Image: USDCAD pair concept.
Last week was a strong one for the USD/CAD pair as it climbed higher in all five sessions. With Christmas approaching there are no Canadian data points, so U.S. economic indicators and markets will drive the USD/CAD exchange rate and could have an outsized effect on movements in the pair.
What Happened Last Week to the Canadian Dollar?
Last week saw the Canadian dollar lose 1.6% against the U.S. dollar as the Loonie continued to struggle over the past several weeks. Since November, it has fallen 3% against the USD, with the volatility and losses from equity markets lifting risk aversion and keeping investors away from risk assets as capital flows to haven assets.
Factors that Have Put Pressure on the Loonie
The Canadian dollar is considered a risk asset, so the losses from equities and overall market turmoil is putting pressure on the Loonie as risk appetite has soured. We’ve also seen a resurgence in global trade tensions, which had receded following the G20 summit, but are now returning with formal U.S.-China trade talks getting closer by the minute. As further U.S. tariffs against Chinese goods are set for March 1st, 2019, it’s hard to tell if enough progress will be reached during the talks to avoid the tariffs from going into effect. And that will put more pressure on the Canadian dollar in the first quarter of 2019.
Another factor that has had a strong negative impact on the Canadian dollar is the drop in crude oil prices since the beginning of October. WTI crude is trading at a 17-month low near $45 a barrel, which nearly aligns with the USD/CAD that is trading at an 18-month high. The loss of roughly 35% in crude prices since October has put serious pressure on the Canadian export sector.
Bank of Canada Has Decided Not to Raise Interest Rates
Image: Bank of Canada financial institution office building exterior in downtown Ottawa Ontario.
That loss of export revenue has kept the Bank of Canada from raising interest rates, as it informed markets in December. Previously there were expectations that the Bank of Canada would raise rates for the fourth time in 2018 in December, but the drop in oil prices, combined with weaker growth and soft inflation data has caused the BoC to hold off on a rate hike.
As recently as October the pricing in futures indicated a nearly 100% probability of a December rate hike from the BoC, but now investors are increasingly pessimistic over the possibility of a rate hike in the first half of 2019. With the BoC backing off its hawkishness there could be limited upside for Canadian interest rate hikes.
The BoC Could Be Hiking Twice the Interest Rates in the First Half of 2019
On the other hand, even a partial recovery in oil prices could give the Canadian central bank room to hike twice in the first half of 2019. Those two interest rate hikes would likely provide enough bounce to give the Canadian dollar a rebound, at least temporarily. It’s uncertain if the Loonie could maintain gains in the face of a slowing housing market, especially since Canadian interest rates are likely to peak well below U.S. interest rates. That could mean the pair will drop on higher crude prices, but then bounce as U.S. interest rates outpace Canadian rates.

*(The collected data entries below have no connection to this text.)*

(* ===== verification/Time.v ===== *)
(** services/time.rs and auth/time_sync.rs: epoch normalization, trading days,
    and the offset to the clock of the exchange. *)
From S2P Require Import Prelude RustStr External Models.

(** ** Epoch values *)

Definition normalize_epoch_ms (value : Z) : option Z :=
  if 10 ^ 12 <=? value then Some value
  else if 10 ^ 9 <=? value then Some (value * 1000)
  else None.

Definition normalize_epoch_ms_i64 (value : Z) : option Z :=
  if value <=? 0 then None
  else option_map as_i64 (normalize_epoch_ms (as_u64 value)).

(** ** Trading days *)

Section TradingDay.
Context `{TimezoneLib}.
(** [Utc::now()], read when a time is out of chrono's range. *)
Context (utc_now : DateTime).

Definition is_valid_iana_timezone (tz : string) : bool :=
  match tz_parse tz with Some _ => true | None => false end.

Definition resolve_trading_day_timezone (tz : string) : string :=
  if is_valid_iana_timezone tz then tz else DEFAULT_TRADING_DAY_TIMEZONE.

Definition trading_day_key (now_ms : Z) (timezone : string) : string :=
  let timezone := resolve_trading_day_timezone timezone in
  let tz := default tz_shanghai (tz_parse timezone) in
  let now := default utc_now (utc_from_millis (as_i64 now_ms)) in
  date_text (local_midnight tz now).

Definition trading_day_bounds (now_ms : Z) (timezone : string) : Z * Z :=
  let tz := default tz_shanghai (tz_parse timezone) in
  let now := default utc_now (utc_from_millis (as_i64 now_ms)) in
  let start := default 0 (local_single_millis tz (local_midnight tz now)) in
  (start, start + 86400000).
End TradingDay.

(** ** The clock of the exchange (auth/time_sync.rs) *)

(** [a + b] and [a - b] on [i64] as the release profile computes them. *)
Definition i64_add (a b : Z) : Z := as_i64 (a + b).
Definition i64_sub (a b : Z) : Z := as_i64 (a - b).
Definition u64_add (a b : Z) : Z := as_u64 (a + b).

(** [timestamp_ms], with the local clock reading as an argument. *)
Definition timestamp_ms (offset local : Z) : Z :=
  Z.max 0 (i64_add (as_i64 local) offset).

(** The offsets the two setters store. *)
Definition set_server_time (server_ms local : Z) : Z :=
  i64_sub (as_i64 server_ms) (as_i64 local).

Definition set_server_time_midpoint (server_ms request_start_ms request_end_ms : Z) : Z :=
  let midpoint := as_i64 (u64_add request_start_ms request_end_ms / 2) in
  i64_sub (as_i64 server_ms) midpoint.

Definition parse_timestamp_value (value : json) : option Z :=
  let raw :=
    match as_u64_value value with
    | Some ts => Some ts
    | None =>
        match as_i64_value value with
        | Some ts => Some (Z.max ts 0)
        | None => match as_str value with Some s => parse_u64 s | None => None end
        end
    end in
  match raw with Some raw => normalize_epoch_ms raw | None => None end.

Definition parse_server_time (payload : json) : outcome AppError Z :=
  let at_key key v := match json_get key v with Some t => parse_timestamp_value t | None => None end in
  match at_key "time" payload with
  | Some ts => Ok ts
  | None =>
      match (match json_get "data" payload with Some data => at_key "time" data | None => None end) with
      | Some ts => Ok ts
      | None =>
          match parse_timestamp_value payload with
          | Some ts => Ok ts
          | None =>
              match find_map (fun key => at_key key payload)
                      ["serverTime"; "server_time"; "time"; "timestamp"] with
              | Some ts => Ok ts
              | None => Err (Connection "无法解析服务器时间")
              end
          end
      end
  end.

(** ** The time service *)

Inductive TimeSyncStatus := Syncing | Synced | Failed | LocalFallback.
Inductive TimeSource := Server | Local.

Record TimeMeta := {
  sync_status : TimeSyncStatus;
  source : TimeSource;
  last_sync_at : option Z;
  last_attempt_at : option Z;
  last_error : option string;
}.

Definition TimeMeta_default : TimeMeta :=
  {| sync_status := LocalFallback; source := Local; last_sync_at := None;
     last_attempt_at := None; last_error := None |}.

Record TimeState := { ts_offset_ms : Z; ts_meta : TimeMeta }.

Record TimeSnapshot := {
  snap_server_time_ms : Z;
  snap_local_time_ms : Z;
  snap_offset_ms : Z;
  snap_meta : TimeMeta;
}.

(** [snapshot], with the two readings of the local clock it takes. *)
Definition time_snapshot (clock1 clock2 : Z) (st : TimeState) : TimeSnapshot :=
  {| snap_server_time_ms := timestamp_ms (ts_offset_ms st) clock1;
     snap_local_time_ms := clock2;
     snap_offset_ms := ts_offset_ms st;
     snap_meta := ts_meta st |}.

(** [sync] up to its request to the exchange. *)
Definition sync_begin (now : Z) (st : TimeState) : TimeState :=
  {| ts_offset_ms := ts_offset_ms st;
     ts_meta := {| sync_status := Syncing; source := source (ts_meta st);
                   last_sync_at := last_sync_at (ts_meta st);
                   last_attempt_at := Some now;
                   last_error := last_error (ts_meta st) |} |}.

(** [sync] from the answer on. *)
Definition sync_end (started finished : Z) (result : outcome AppError Z) (st : TimeState)
    : TimeState :=
  let meta := ts_meta st in
  match result with
  | Ok server_ms =>
      {| ts_offset_ms := set_server_time_midpoint server_ms started finished;
         ts_meta := {| sync_status := Synced; source := Server;
                       last_sync_at := Some finished; last_attempt_at := Some finished;
                       last_error := None |} |}
  | Err error =>
      {| ts_offset_ms := ts_offset_ms st;
         ts_meta := {| sync_status := Failed; source := Local;
                       last_sync_at := last_sync_at meta; last_attempt_at := Some finished;
                       last_error := Some (user_message error) |} |}
  | Halt _ => st
  end.

Definition apply_server_time (server_ms local : Z) (st : TimeState) : TimeState :=
  {| ts_offset_ms := set_server_time_midpoint server_ms local local;
     ts_meta := {| sync_status := Synced; source := Server; last_sync_at := Some local;
                   last_attempt_at := Some local; last_error := None |} |}.

(** ** Theorems *)

Lemma normalize_epoch_ms_range v ms :
  in_u64 v -> normalize_epoch_ms v = Some ms -> 10 ^ 12 <= ms /\ in_u64 ms.
Proof.
  unfold normalize_epoch_ms, in_u64, u64_max. intros Hv.
  destruct (Z.leb_spec (10 ^ 12) v); [intros [= <-]; lia|].
  destruct (Z.leb_spec (10 ^ 9) v); [intros [= <-]; lia|done].
Qed.

Lemma parse_timestamp_value_range v ts :
  parse_timestamp_value v = Some ts -> 10 ^ 12 <= ts.
Proof.
  unfold parse_timestamp_value. intros E. case_match; [|done].
  unfold normalize_epoch_ms in E.
  destruct (Z.leb_spec (10 ^ 12) z); [by simplify_eq|].
  destruct (Z.leb_spec (10 ^ 9) z); [|done]. simplify_eq. lia.
Qed.

(** A server time taken from a payload, wherever the payload carries it and
    in whichever unit, is a number of milliseconds: at least 10^12. *)
Theorem parse_server_time_milliseconds payload ts :
  parse_server_time payload = Ok ts -> 10 ^ 12 <= ts.
Proof.
  unfold parse_server_time. intros E.
  repeat case_match; simplify_eq;
    repeat match goal with
    | H : find_map _ _ = Some _ |- _ => apply find_map_some in H as (? & _ & H)
    end; repeat case_match; eauto using parse_timestamp_value_range; done.
Qed.

(** The clock estimate errs by at most half the round trip: when the exchange
    read its clock at a local instant [t] of the request, then at every later
    local reading the estimate differs from the exchange's clock by no more
    than half the request's duration (rounded up). *)
Theorem midpoint_error server started finished t now :
  0 <= started <= t -> t <= finished -> finished <= now ->
  finished <= 2 ^ 61 -> now <= 2 ^ 62 -> 0 <= server <= 2 ^ 61 ->
  0 <= server + (now - t) ->
  Z.abs (timestamp_ms (set_server_time_midpoint server started finished) now
         - (server + (now - t))) <= (finished - started + 1) / 2.
Proof.
  intros. unfold timestamp_ms, set_server_time_midpoint, u64_add, as_u64, i64_sub, i64_add.
  assert (2 ^ 61 = 2305843009213693952) as E1 by reflexivity.
  assert (2 ^ 62 = 4611686018427387904) as E2 by reflexivity.
  assert (2 ^ 64 = 18446744073709551616) as E3 by reflexivity.
  rewrite (Z.mod_small (started + finished)) by lia.
  pose proof (Z.div_mod (started + finished) 2 ltac:(lia)) as Hm.
  pose proof (Z.mod_pos_bound (started + finished) 2 ltac:(lia)) as Hb.
  set (mid := (started + finished) / 2) in *.
  pose proof (Z.div_mod (finished - started + 1) 2 ltac:(lia)) as Hm2.
  pose proof (Z.mod_pos_bound (finished - started + 1) 2 ltac:(lia)) as Hb2.
  rewrite (as_i64_small mid), (as_i64_small server), (as_i64_small now)
    by (unfold i64_max; lia).
  assert (as_i64 (server - mid) = server - mid) as ->.
  { unfold as_i64, i64_max. rewrite E3.
    destruct (decide (0 <= server - mid)).
    - rewrite Z.mod_small by lia. destruct (Z.leb_spec (server - mid) 9223372036854775807); lia.
    - rewrite <- (Z.mod_add _ 1), Z.mod_small by lia.
      destruct (Z.leb_spec (server - mid + 1 * 18446744073709551616) 9223372036854775807); lia. }
  assert (0 <= now + (server - mid) \/ now + (server - mid) < 0) as [Hp|Hn] by lia.
  - rewrite as_i64_small by (unfold i64_max; lia). lia.
  - assert (as_i64 (now + (server - mid)) = now + (server - mid)) as ->.
    { unfold as_i64, i64_max. rewrite E3.
      rewrite <- (Z.mod_add _ 1), Z.mod_small by lia.
      destruct (Z.leb_spec (now + (server - mid) + 1 * 18446744073709551616) 9223372036854775807); lia. }
    lia.
Qed.

(** When local midnight does not exist or is ambiguous in the zone (a clock
    change at midnight), the bounds of the trading day are those of the first
    day of the epoch: no present time lies within them. *)
Theorem trading_day_bounds_lost `{TimezoneLib} utc_now now_ms timezone :
  local_single_millis (default tz_shanghai (tz_parse timezone))
    (local_midnight (default tz_shanghai (tz_parse timezone))
       (default utc_now (utc_from_millis (as_i64 now_ms)))) = None ->
  86400000 <= now_ms ->
  let '(start, stop) := trading_day_bounds utc_now now_ms timezone in
  ~ (start <= now_ms < stop).
Proof. intros E Hn. unfold trading_day_bounds. rewrite E. simpl. lia. Qed.

(** What a finished synchronisation leaves does not depend on the state it
    found, and a failed one keeps the offset and the time of the last success. *)
Lemma sync_end_failed started finished e st :
  ts_offset_ms (sync_end started finished (Err e) st) = ts_offset_ms st /\
  last_sync_at (ts_meta (sync_end started finished (Err e) st)) = last_sync_at (ts_meta st).
Proof. done. Qed.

What Could Happen in the Short-Term to the Exchange Rate for the USD/CAD Pair?
Image: Concept image for the possible evolutions of the USD/CAD pair.
In the short-term the exchange rate for the USD/CAD could continue heading higher as the U.S. Federal Reserve disappointed investors last week. While they did provide an interest rate hike as expected, they also remained stubbornly hawkish in their forward guidance. Investors had been hoping for some dovishness on the part of the Fed, in light of recent weak economic data, and in part to help soothe the turmoil in equity markets. Instead they got the same guidance as usual, although the Fed did signal that it could raise rates only two times in 2019.

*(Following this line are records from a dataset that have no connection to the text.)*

Lemma load_usage_spec {E : Type} g w :
  Ledger name dir day tz g (nodes w) -> examined name dir (nodes w) (faults w) ->
  wp (load_usage (E := E) store) (fun r w' => nodes w' = nodes w /\ remembered g r)
    (fun _ _ => False) (fun w' => nodes w' = nodes w) w.
Proof.
  intros HL Hx. unfold load_usage. repeat wp_step.
  eapply wp_mono; [by apply (load_spec name dir day tz g)|..]; simpl; [| |done].
  - intros [u|] w' [E' Ho]; wp_step; (split; [done|]); simpl in Ho.
    + destruct Ho as [? Ho]. split; [by intros ? [= <-]|]. simpl. tauto.
    + split; [done|]. by left.
  - intros e w' E'. wp_step. split; [done|]. split; [done|]. right. simpl. by eexists.
Qed.

Lemma reads_load_usage {E : Type} : reads nodes (load_usage (E := E) store).
Proof.
  assert (forall q, reads nodes (read_usage q)) as Hr
    by (intros; unfold read_usage, sio; eauto with reads).
  unfold load_usage, load.
  repeat first [apply reads_exists|apply Hr|apply reads_bind; [|intros]|apply reads_try
               |apply reads_ret|apply reads_fail|case_match].
Qed.

Lemma reserve_inv w g request reference now_ms :
  on_day (rs_config (rw_service w)) now_ms -> day_inv (w, g) ->
  let r := reserve_order store utc_now request reference now_ms w in
  day_inv (snd r, (granted (fst r) + g)%nat).
Proof.
  intros [Htz Hday] (HL & Hmax & Hg & Hr).
  assert (HI : day_inv (w, g)) by done. cbv zeta.
  set (post := fun (n : nat) w' => day_inv (w', (n + g)%nat)).
  cut (wp (reserve_order store utc_now request reference now_ms)
         (fun rv w' => post (granted (Ok rv)) w') (fun _ => post 0%nat) (post 0%nat) w).
  { unfold wp. destruct (reserve_order _ _ _ _ _ w) as [[] w']; done. }
  unfold reserve_order. wp_step. unfold read_service at 1, wp at 1. set (s := rw_service w) in *.
  destruct (enabled (rs_config s)) eqn:He; simpl; [|by apply wp_ret].
  wp_step. unfold mlift at 1, wp at 1.
  destruct (validate_order _ _ _); [|done|done].
  case_bool_decide; [by apply wp_ret|]. rewrite Htz, Hday.
  wp_step. unfold mlift at 1, wp at 1. destruct (rs_poisoned s) eqn:Hp; simpl; [done|].
  wp_step. unfold mlift at 1, wp at 1. case_bool_decide as Hle; simpl; [done|].
  apply eq_None_not_Some in Hle.
  pose proof (usage_for_counts s g now_ms Hr Hp Hle He) as (Ed & Ez & Ho).
  set (next := usage_for day tz now_ms (rs_usage s)) in *.
  wp_step. unfold mlift at 1, wp at 1. destruct (Z.leb_spec (max_daily_orders (rs_config s)) (u_occupied_orders next));
    simpl; [done|].
  repeat wp_step. apply wp_on_store.
  eapply wp_mono; [apply (save_outcome name dir day tz _ (Z.of_nat g)); [left|exact HL]| | |]; simpl.
  - split_and!; simpl; [done..|lia].
  - intros _ fs HL'. wp_step. unfold set_usage, set_state, wp at 1. apply wp_ret. simpl.
    unfold post, day_inv. simpl. split_and!; [|done|lia|].
    + apply HL'. split_and!; simpl; [done..|lia].
    + split; [intros u [= <-]; simpl; lia|]. do 2 right. simpl.
      split_and!; simpl; [done..|lia].
  - intros _ fs HL'. unfold post, day_inv. simpl. done.
  - intros fs HL'. unfold post, day_inv. simpl. done.
Qed.

Lemma release_inv w g now_ms :
  day_inv (w, S g) -> day_inv (snd (release_reservation store (counted day tz) now_ms w), g).
Proof.
  intros (HL & Hmax & Hg & Hr).
  assert (HL' := Ledger_mono name dir day tz (Z.of_nat (S g)) (Z.of_nat g) _ ltac:(lia) HL).
  assert (Hr' : remembers (rw_service w) g) by (apply (remembers_mono _ (S g)); [lia|done]).
  assert (HI : day_inv (w, g)) by (refine (conj HL' (conj Hmax (conj _ Hr'))); lia).
  cut (wp (release_reservation store (counted day tz) now_ms)
         (fun _ w' => day_inv (w', g)) (fun _ w' => day_inv (w', g)) (fun w' => day_inv (w', g)) w).
  { unfold wp. by destruct (release_reservation _ _ _ w) as [[] w']. }
  unfold release_reservation. simpl. wp_step. unfold read_service at 1, wp at 1.
  set (s := rw_service w) in *.
  wp_step. unfold mlift at 1, wp at 1. destruct (rs_poisoned s) eqn:Hp; simpl; [done|].
  destruct (rs_usage s) as [u|] eqn:Hu; [|by apply wp_ret].
  destruct (_ || _) eqn:Ek; [by apply wp_ret|]. bools.
  rewrite !String.eqb_eq in *.
  assert (0 <= u_occupied_orders u) as Hpos by by apply Hr.
  destruct Hr as [_ [?|[?|Hr]]]; [done|congruence|]. rewrite Hu in Hr. destruct Hr as (Ed & Ez & Ho).
  set (next := with_occupied _ now_ms u).
  assert (Hnext : counts day tz (Z.of_nat g) next).
  { split_and!; simpl; [done..|]. unfold saturating_sub. lia. }
  wp_step. apply wp_on_store.
  eapply wp_mono; [apply (save_outcome name dir day tz next (Z.of_nat g)); [by left|exact HL']| | |]; simpl.
  - intros _ fs Hs. unfold set_usage, set_state, wp. simpl. split_and!; simpl; [by apply Hs|done|lia|].
    split; [intros ? [= <-]; simpl; unfold saturating_sub; lia|]. by do 2 right.
  - intros _ fs Hs. refine (conj Hs (conj Hmax (conj _ Hr'))). lia.
  - intros fs Hs. refine (conj Hs (conj Hmax (conj _ Hr'))). lia.
Qed.

Lemma update_inv w g config w' :
  max_daily_orders config <= limit ->
  (enabled config = true -> enabled (rs_config (rw_service w)) = true \/
     examined name dir (nodes (rw_fs w)) (faults (rw_fs w))) ->
  update_config (E := AppError) store config w = (Ok tt, w') ->
  day_inv (w, g) -> day_inv (w', g).
Proof.
  intros Hc Hf Hrun (HL & Hmax & Hg & Hu & Hr).
  destruct w as [fs [cfg usage err poisoned]]. simpl in *.
  unfold update_config, read_service, set_config, mbind in Hrun. simpl in Hrun.
  destruct (enabled config) eqn:He; simpl in Hrun.
  - destruct (enabled cfg) eqn:Hold; simpl in Hrun.
    + injection Hrun as <-. refine (conj HL (conj Hc (conj Hg _))). split; [done|]. simpl.
      destruct Hr as [?|[?|Hr]]; auto. do 2 right. destruct usage; auto.
      destruct Hr; [auto|congruence].
    + destruct Hf as [?|Hx]; [done..|].
      pose proof (load_usage_spec (E := AppError) (Z.of_nat g) fs HL Hx) as Hload.
      unfold wp, on_store in *. simpl in Hrun. unfold store in *.
      destruct (load_usage _ fs) as [[r|e|h] fs']; [|done..]. destruct Hload as [En [Hr1 Hr2]].
      rewrite <-En in HL. destruct poisoned; simpl in Hrun; injection Hrun as <-;
        refine (conj HL (conj Hc (conj Hg _))); (split; [done|]); [right; by left|].
      destruct Hr2 as [Hz|Hr2]; [left; lia|]. do 2 right. simpl. destruct r.1; auto.
  - destruct poisoned; simpl in Hrun; injection Hrun as <-; refine (conj HL (conj Hc (conj Hg _))).
    + split; [done|]. right; by left.
    + split; [done|]. do 2 right. by right.
Qed.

Even so, the phrase “further gradual increases” remained in the monetary policy statement, and Fed chair Jerome Powell said that the lower end of the neutral range has been reached. Investors who had hoped for a more dovish Fed statement reacted by sending the U.S. dollar higher, and the Canadian dollar lower.

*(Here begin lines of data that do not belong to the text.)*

(* ===== verification/Trading.v ===== *)
(** services/trading.rs, services/trading/strategy.rs, services/trading/quote.rs:
    how an order is checked, counted, handed to the exchange and reported. *)
From stdpp Require Import gmap.
From S2P Require Import Prelude RustStr FileSystem External Models Time RiskUsage Risk OrderSubmission.

(** ** The order observer *)

Inductive ObservedOrderStatus := ONew | OPartiallyFilled | OFilled | OCanceled | ORejected.
Inductive OrderObservationOrigin := Snapshot | Realtime | Command.

Record OrderObservation := {
  ob_account_id : string;
  ob_session_epoch : Z;
  ob_order_id : option string;
  ob_submission_id : option string;
  ob_order_link_id : option string;
  ob_status : ObservedOrderStatus;
  ob_origin : OrderObservationOrigin;
}.

(** The notification service, as the trading service sees it: whether it is
    available, and what it answers to an observation or to a blocked order.  An
    error of the service is [true] when it is a retryable persistence failure. *)
Record NotificationEnv {X : Type} := {
  env_available : X -> bool;
  env_observe_order : OrderObservation -> Z -> X -> (bool + option string) * X;
  env_publish_risk_block : SubmissionContext -> RiskViolation -> Z -> X -> option string * X;
}.
Arguments NotificationEnv : clear implicits.

Definition observed_status (status : OrderStatus) : option ObservedOrderStatus :=
  match status with
  | New => Some ONew
  | PartiallyFilled => Some OPartiallyFilled
  | Filled => Some OFilled
  | Cancelled => Some OCanceled
  | Rejected => Some ORejected
  | Unknown => None
  end.

Definition is_correlatable_order_link (value : string) : bool :=
  negb (is_empty value) && (chars_count value <=? 36).

Definition filter_link (link : option string) : option string :=
  match link with
  | Some value => if is_correlatable_order_link value then Some value else None
  | None => None
  end.

Definition orders_share_identity (left right : Order) : bool :=
  (negb (trim_is_empty (o_order_id left)) && negb (trim_is_empty (o_order_id right))
   && (o_order_id left ==s o_order_id right))
  || match o_order_link_id left, o_order_link_id right with
     | Some l, Some r =>
         is_correlatable_order_link l && is_correlatable_order_link r && (l ==s r)
     | _, _ => false
     end.

(** What [observe_checked] asks the service, if it asks at all. *)
Definition observation_of (account_id : string) (session_epoch : Z) (order : Order)
    (origin : OrderObservationOrigin) (submission_id : option string) : option OrderObservation :=
  match observed_status (o_status order) with
  | None => None
  | Some status =>
      let order_id :=
        if negb (trim_is_empty (o_order_id order)) then Some (o_order_id order) else None in
      let order_link_id := filter_link (o_order_link_id order) in
      if negb (bool_decide (is_Some order_id)) && negb (bool_decide (is_Some submission_id))
         && negb (bool_decide (is_Some order_link_id))
      then None
      else Some {| ob_account_id := account_id; ob_session_epoch := session_epoch;
                   ob_order_id := order_id; ob_submission_id := submission_id;
                   ob_order_link_id := order_link_id; ob_status := status; ob_origin := origin |}
  end.

Section Observer.
Context {X : Type} (env : NotificationEnv X).

Definition observe_checked (account_id : string) (session_epoch : Z) (order : Order)
    (origin : OrderObservationOrigin) (submission_id : option string) (now_ms : Z)
    : M X AppError (option string) :=
  fun x =>
    match observation_of account_id session_epoch order origin submission_id with
    | None => (Ok None, x)
    | Some observation =>
        if negb (env_available env x) then (Ok None, x)
        else
          match env_observe_order env observation now_ms x with
          | (inr notification, x') => (Ok notification, x')
          | (inl true, x') => (Err (Internal "订单通知同步暂时不可用，请稍后重试"), x')
          | (inl false, x') => (Ok None, x')
          end
    end.

(** [observe]: [unwrap_or_default] of the checked one. *)
Definition observe {E : Type} (account_id : string) (session_epoch : Z) (order : Order)
    (origin : OrderObservationOrigin) (submission_id : option string) (now_ms : Z)
    : M X E (option string) :=
  let* r := mtry (observe_checked account_id session_epoch order origin submission_id now_ms) in
  mret match r with inr id => id | inl _ => None end.

Definition observe_rejection {E : Type} (context : SubmissionContext)
    (order_link_id : option string) (now_ms : Z) : M X E (option string) :=
  fun x =>
    if negb (env_available env x) then (Ok None, x)
    else
      match env_observe_order env
        {| ob_account_id := sc_account_id context;
           ob_session_epoch := sc_session_epoch context;
           ob_order_id := None; ob_submission_id := Some (sc_submission_id context);
           ob_order_link_id := filter_link order_link_id;
           ob_status := ORejected; ob_origin := Command |} now_ms x with
      | (inr notification, x') => (Ok notification, x')
      | (inl _, x') => (Ok None, x')
      end.

Definition observe_risk_block {E : Type} (context : SubmissionContext)
    (violation : RiskViolation) (now_ms : Z) : M X E (option string) :=
  fun x =>
    if negb (env_available env x) then (Ok None, x)
    else let '(id, x') := env_publish_risk_block env context violation now_ms x in (Ok id, x').

(** A terminal live event of the snapshot's order after a non-terminal one. *)
Fixpoint settles_live (snapshot : Order) (saw_live_nonterminal : bool) (buffered : list Order)
    : bool :=
  match buffered with
  | [] => false
  | live :: rest =>
      if negb (orders_share_identity snapshot live)
      then settles_live snapshot saw_live_nonterminal rest
      else
        match o_status live with
        | New | PartiallyFilled => settles_live snapshot true rest
        | Filled | Cancelled | Rejected =>
            if saw_live_nonterminal then true
            else settles_live snapshot saw_live_nonterminal rest
        | Unknown => settles_live snapshot saw_live_nonterminal rest
        end
  end.

(** One of the three loops: each event is observed a millisecond later. *)
Fixpoint observe_each (context : SessionContext) (origin : OrderObservationOrigin)
    (now_ms offset : Z) (orders : list Order) : M X AppError Z :=
  match orders with
  | [] => mret offset
  | order :: rest =>
      let* _ := observe_checked (ses_account_id context) (ses_session_epoch context) order
                  origin None (u64_saturating_add now_ms offset) in
      observe_each context origin now_ms (u64_saturating_add offset 1) rest
  end.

The pair is sitting just below a major resistance level in the range of 1.3750 to 1.3775, which was last seen in May 2017. If the pair gets above that level it will be looking to take on the massive spike from January 2016 that saw the pair trade all the way up to the nearly 1.4700 on an intra-day basis. At this time the fundamentals don’t support such a spike, but there’s no saying what might happen in the first half of 2019 with crude prices and the U.S. and Canadian economies.